_RECORDS PROVIDED_:
Definition sanitize_char (c : Z) : Z :=
  if Text.between 97 122 c || Text.between 65 90 c || Text.between 48 57 c || (c =? 45) || (c =? 95) || (c =? 46)
  then c else 95.
Definition sanitize_for_filename (s : string) : string := str (Text.utf8_bytes (map sanitize_char (Text.str_chars s))).

(** [str::strip_suffix] *)
Definition strip_suffix (s suffix : string) : option string :=
  let b := String.list_byte_of_string s in
  let x := String.list_byte_of_string suffix in
  if bool_decide (x `suffix_of` b) then Some (str (take (length b - length x) b)) else None.
Definition names_in (dir : path) (m : FS) : list string :=
  omap (fun p => if bool_decide (parent p = dir) then last p else None) (map fst (map_to_list m)).
Definition file_seq (name : string) : option Z :=
  match strip_suffix name ".jsonl.gz" with
  | Some s => Text.parse_i64 (String.list_byte_of_string s)
  | None => match strip_suffix name ".jsonl" with Some s => Text.parse_i64 (String.list_byte_of_string s) | None => None end
  end.
Definition scan_step (highest : Z) (name : string) : Z :=
  match file_seq name with Some n => if highest <? n then n else highest | None => highest end.
Definition scan_next_seq (dir : path) (m : FS) : Z :=
  let highest := foldl scan_step (-1) (names_in dir m) in
  if highest <? 0 then 0 else sat_add u64_max highest 1.

(** ** Files *)

(** [.ok()] of a call whose value is used. *)
Definition attempt {A} (c : M A) : M (option A) :=
  fun w => match c w with (Ok a, w) => (Ok (Some a), w) | (Err _, w) => (Ok None, w) end.

Record CurrentFile := mkCurrent { cpath : path; bytes_written : Z; opened_at : Z; cseq : Z }.
Record ManifestFile := mkMf { mf_path : string; mf_bytes : Z; mf_sha256 : list byte; mf_gzipped : bool; mf_seq : Z }.
(** The execution against given answers, which may depend on what was seen. *)
Fixpoint exec {E O A} (obs : forall X, E X -> X -> list O) (answer : list O -> forall X, E X -> X) (seen : list O)
    (p : prog E A) : list O * A :=
  match p with
  | Ret a => ([], a)
  | Vis X e k =>
      let x := answer seen X e in
      let '(tr, a) := exec obs answer (seen ++ obs X e x) (k x) in (obs X e x ++ tr, a)
  end.
Lemma exec_runs {E O A} (obs : forall X, E X -> X -> list O) answer (p : prog E A) : forall seen,
  runs obs p (fst (exec obs answer seen p)) (snd (exec obs answer seen p)).
Proof.
  induction p as [a|X e k IH]; intros seen; cbn; [done|]. specialize (IH (answer seen X e) (seen ++ obs X e (answer seen X e))).
  destruct (exec _ _ _ (k _)) as [tr a]. cbn in *. eauto.
Qed.

(** A postcondition on every execution. *)
Definition post {E O A} (obs : forall X, E X -> X -> list O) (p : prog E A) (Q : list O -> A -> Prop) : Prop :=
  forall tr a, runs obs p tr a -> Q tr a.

Section Rules.
Context {E : Type -> Type} {O : Type} (obs : forall X, E X -> X -> list O).

Lemma post_ret {A} (a : A) (Q : list O -> A -> Prop) : Q [] a -> post obs (Ret a) Q.
Proof. now intros H tr b [-> ->]. Qed.
Lemma post_vis {X A} (e : E X) (k : X -> prog E A) (Q : list O -> A -> Prop) :
  (forall x, post obs (k x) (fun tr => Q (obs X e x ++ tr))) -> post obs (Vis X e k) Q.
Proof. intros H tr a (x & t & -> & R). now apply H in R. Qed.
Lemma post_bind {A B} (p : prog E A) (f : A -> prog E B) (P : list O -> A -> Prop) (Q : list O -> B -> Prop) :
  post obs p P -> (forall t a, P t a -> post obs (f a) (fun tr => Q (t ++ tr))) -> post obs (bind p f) Q.
Proof. intros Hp Hf tr b R. apply runs_bind in R as (t1 & t2 & a & -> & R1 & R2). exact (Hf _ _ (Hp _ _ R1) _ _ R2). Qed.
Lemma post_conseq {A} (p : prog E A) (P Q : list O -> A -> Prop) :
  post obs p P -> (forall tr a, P tr a -> Q tr a) -> post obs p Q.
Proof. intros H HPQ tr a R. apply HPQ. now apply H. Qed.
End Rules.

End Prog.

Module Actions.
Import Prog AxMerge.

_WORK ITEM_: Each line from the one that contains "post obs p P -> (forall t a, P" through the last line of the listing above should be written out exactly, and no other line.

_WRITTEN RESPONSE_:
  post obs p P -> (forall t a, P t a -> post obs (f a) (fun tr => Q (t ++ tr))) -> post obs (bind p f) Q.
Proof. intros Hp Hf tr b R. apply runs_bind in R as (t1 & t2 & a & -> & R1 & R2). exact (Hf _ _ (Hp _ _ R1) _ _ R2). Qed.
Lemma post_conseq {A} (p : prog E A) (P Q : list O -> A -> Prop) :
  post obs p P -> (forall tr a, P tr a -> Q tr a) -> post obs p Q.
Proof. intros H HPQ tr a R. apply HPQ. now apply H. Qed.
End Rules.

End Prog.

Module Actions.
Import Prog AxMerge.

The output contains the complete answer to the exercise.